Task inputs:
== Segment start ==

Lemma skip_victim_ok m tf b : frame_ok tf → fits 32 (c_epc tf) →
  (Z.testbit (c_cause tf) 31 = true → resumes m tf b) →
  skip_victim m tf = Ok (if Z.testbit (c_cause tf) 31 then set_epc (next_pc b tf (c_epc tf)) (linked b tf (c_epc tf))
                         else set_epc (w32 (c_epc tf + 4)) tf).
Proof.
  intros Hf Hpc Hb. unfold skip_victim.
  assert ((Z.land (c_cause tf) CR_BD =? 0) = negb (Z.testbit (c_cause tf) 31)) as ->.
  { change CR_BD with (2 ^ 31). destruct (Z.testbit (c_cause tf) 31) eqn:E; cbn [negb].
    - apply Z.eqb_neq. intros H. assert (Z.testbit (Z.land (c_cause tf) (2 ^ 31)) 31 = true) as H1
        by (rewrite Z.land_spec, E; done). by rewrite H, Z.bits_0 in H1.
    - apply Z.eqb_eq. apply Z.bits_inj'. intros i Hi. rewrite Z.land_spec, Z.bits_0, Z.pow2_bits_eqb by lia.
      destruct (Z.eqb_spec 31 i) as [<-|]; [by rewrite E|by rewrite andb_false_r]. }
  rewrite negb_involutive. destruct (Z.testbit (c_cause tf) 31) eqn:E; [|done].
  destruct (Hb eq_refl) as (H1 & H2 & H3). by rewrite (branch_target_ok m tf (c_epc tf) b).
Qed.

(** *** Dispatch *)
Lemma trap_handler_ok m regs s b :
  frame_ok regs → fits 32 (c_epc regs) → (Z.testbit (c_cause regs) 31 = true → resumes m regs b) →
  let code := EXCCODE (c_cause regs) in
  let back := if Z.testbit (c_cause regs) 31 then set_epc (next_pc b regs (c_epc regs)) (linked b regs (c_epc regs))
              else set_epc (w32 (c_epc regs + 4)) regs in
  let status r := Z.lor (Z.land (c_status r) (w32 (Z.lnot ST_IM))) (Z.land (cp0_status s) ST_IM) in
  match trap_handler m regs s with
  | Ok (r, s') =>
    (code = EC_sys ∧ r = set_tf_status (status back) back ∧ trace s' = trace s ++ [Syscall (sgn 32 (c_cause back))]) ∨
    (code = EC_bp ∧ r = set_tf_status (status back) back ∧ trace s' = trace s) ∨
    (code = EC_int ∧ r = set_tf_status (status regs) regs ∧ trace s' = trace s ++ [Interrupt (sgn 32 (c_cause regs))])
  | Err e => e = Panicked ∧ code ≠ EC_sys ∧ code ≠ EC_bp ∧ code ≠ EC_int
  end.
Proof.
  intros Hf Hpc Hb code back status. unfold trap_handler. fold code. rewrite (skip_victim_ok m regs b) by done. fold back.
  destruct (Z.eqb_spec code EC_sys) as [Es|Es]; [|destruct (Z.eqb_spec code EC_bp) as [Eb|Eb]; [|destruct (Z.eqb_spec code EC_int) as [Ei|Ei]]].
  - cbn [mbind res_bind handle_syscall trap_return cp0_status trace]. left. split_and!; [done| |done].
    unfold status. do 2 f_equal. unfold local_irq_enable. bitwise. change ST_IM with (Z.shiftl 255 8).
    rewrite Z.shiftl_spec by done. destruct (decide (i = 0)) as [->|]; [by rewrite !andb_false_r|].
    assert (Z.testbit 1 i = false) as ->; [|by rewrite orb_false_r].
    change 1 with (2 ^ 0). rewrite Z.pow2_bits_eqb by lia. apply Z.eqb_neq. lia.
  - cbn [mbind res_bind trap_return cp0_status trace]. right. left. done.
  - cbn [handle_interrupt trap_return cp0_status trace]. right. right. done.
  - done.
Qed.

(** C15. Trap handling: a system call or a breakpoint resumes at the instruction
    after it, or, in the delay slot of a branch, where the branch goes by the
    architecture's definition, with the link register written; the system call and
    the interrupt are dispatched exactly once, and any other exception panics.  On
    return the interrupt mask of the processor is kept.  Three cases in which the
    code departs from the architecture are excluded: [blez] and [bgtz] of a
    negative register (see [blez_negative]), a conditional branch with link that is
    not taken (see [link_not_taken]), and [j] and [jal] in the last word of a region
    of 256 MiB (see [jump_last_word]). *)
Theorem trap_handler_correct m regs s b :
  frame_ok regs → fits 32 (c_epc regs) → (Z.testbit (c_cause regs) 31 = true → resumes m regs b) →
  let code := EXCCODE (c_cause regs) in
  let back := if Z.testbit (c_cause regs) 31 then set_epc (next_pc b regs (c_epc regs)) (linked b regs (c_epc regs))
              else set_epc (w32 (c_epc regs + 4)) regs in
  let status r := Z.lor (Z.land (c_status r) (w32 (Z.lnot ST_IM))) (Z.land (cp0_status s) ST_IM) in
  match trap_handler m regs s with
  | Ok (r, s') =>
    (code = EC_sys ∧ r = set_tf_status (status back) back ∧ trace s' = trace s ++ [Syscall (sgn 32 (c_cause back))]) ∨
    (code = EC_bp ∧ r = set_tf_status (status back) back ∧ trace s' = trace s) ∨
    (code = EC_int ∧ r = set_tf_status (status regs) regs ∧ trace s' = trace s ++ [Interrupt (sgn 32 (c_cause regs))])
  | Err e => e = Panicked ∧ code ≠ EC_sys ∧ code ≠ EC_bp ∧ code ≠ EC_int
  end.
Proof. apply trap_handler_ok. Qed.

(** [blez] with a negative register is not followed: the comparison is unsigned. *)
Theorem blez_negative m tf pc rs off likely : frame_ok tf → fits 32 pc → is_reg rs → off_ok off →
  read_insn m pc = encode (Branch LEZ rs off likely) → sgn 32 (reg tf rs) < 0 →
  taken LEZ tf rs = true ∧ branch_target m tf pc = Ok (w32 (pc + 8), tf).
Proof.
  intros Hf Hpc Hrs Ho Hinsn Hneg. cbn [taken]. split; [lia|]. unfold branch_target. rewrite Hinsn. cbn [encode].
  assert (0 ≤ off mod 2 ^ 16 < 2 ^ 16) as Himm by (apply Z.mod_pos_bound; lia).
  assert (0 < reg tf rs) as Hpos.
  { pose proof (reg_fits tf rs Hf) as Hx. unfold sgn in Hneg. rewrite wrap_small in Hneg by done. unfold fits in Hx.
    destruct (Z.ltb_spec (reg tf rs) (2 ^ (32 - 1))); [lia|]. change (2 ^ (32 - 1)) with 2147483648 in *. lia. }
  destruct likely; match goal with |- context [itype ?op ?r ?t ?i] =>
      destruct (itype_fields op r t i ltac:(lia) Hrs ltac:(unfold is_reg in *; lia) Himm) as (E1 & E2 & E3 & E4);
      rewrite E1; unfold I_RS; fold (R_RS (itype op r t i)); rewrite E2 end; unfold one_of; cbn [existsb]; closed_eqb;
    by rewrite (proj2 (Z.leb_gt _ _) Hpos).
Qed.

(** A conditional branch with link that is not taken leaves the link register as it
    was, where the architecture writes it. *)
Theorem link_not_taken m tf pc ge rs off likely : frame_ok tf → fits 32 pc → is_reg rs → rs ≠ 31 → off_ok off →
  read_insn m pc = encode (BranchLink ge rs off likely) → taken (link_cond ge) tf rs = false →
  branch_target m tf pc = Ok (next_pc (BranchLink ge rs off likely) tf pc, tf) ∧ reg (linked (BranchLink ge rs off likely) tf pc) 31 = w32 (pc + 8).
Proof.
  intros Hf Hpc Hrs Hne Ho Hinsn Ht. rewrite (branch_target_link m tf pc ge rs off likely) by done. cbn [next_pc]. rewrite Ht. split; [done|].
  destruct Hf as [Hl _]. unfold reg, linked, set_reg. cbn [gpr]. by rewrite at_insert by lia.
Qed.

== Segment end ==

Every line from the data above that contains "system" must appear in the answer.

(** C15. Trap handling: a system call or a breakpoint resumes at the instruction
    architecture's definition, with the link register written; the system call and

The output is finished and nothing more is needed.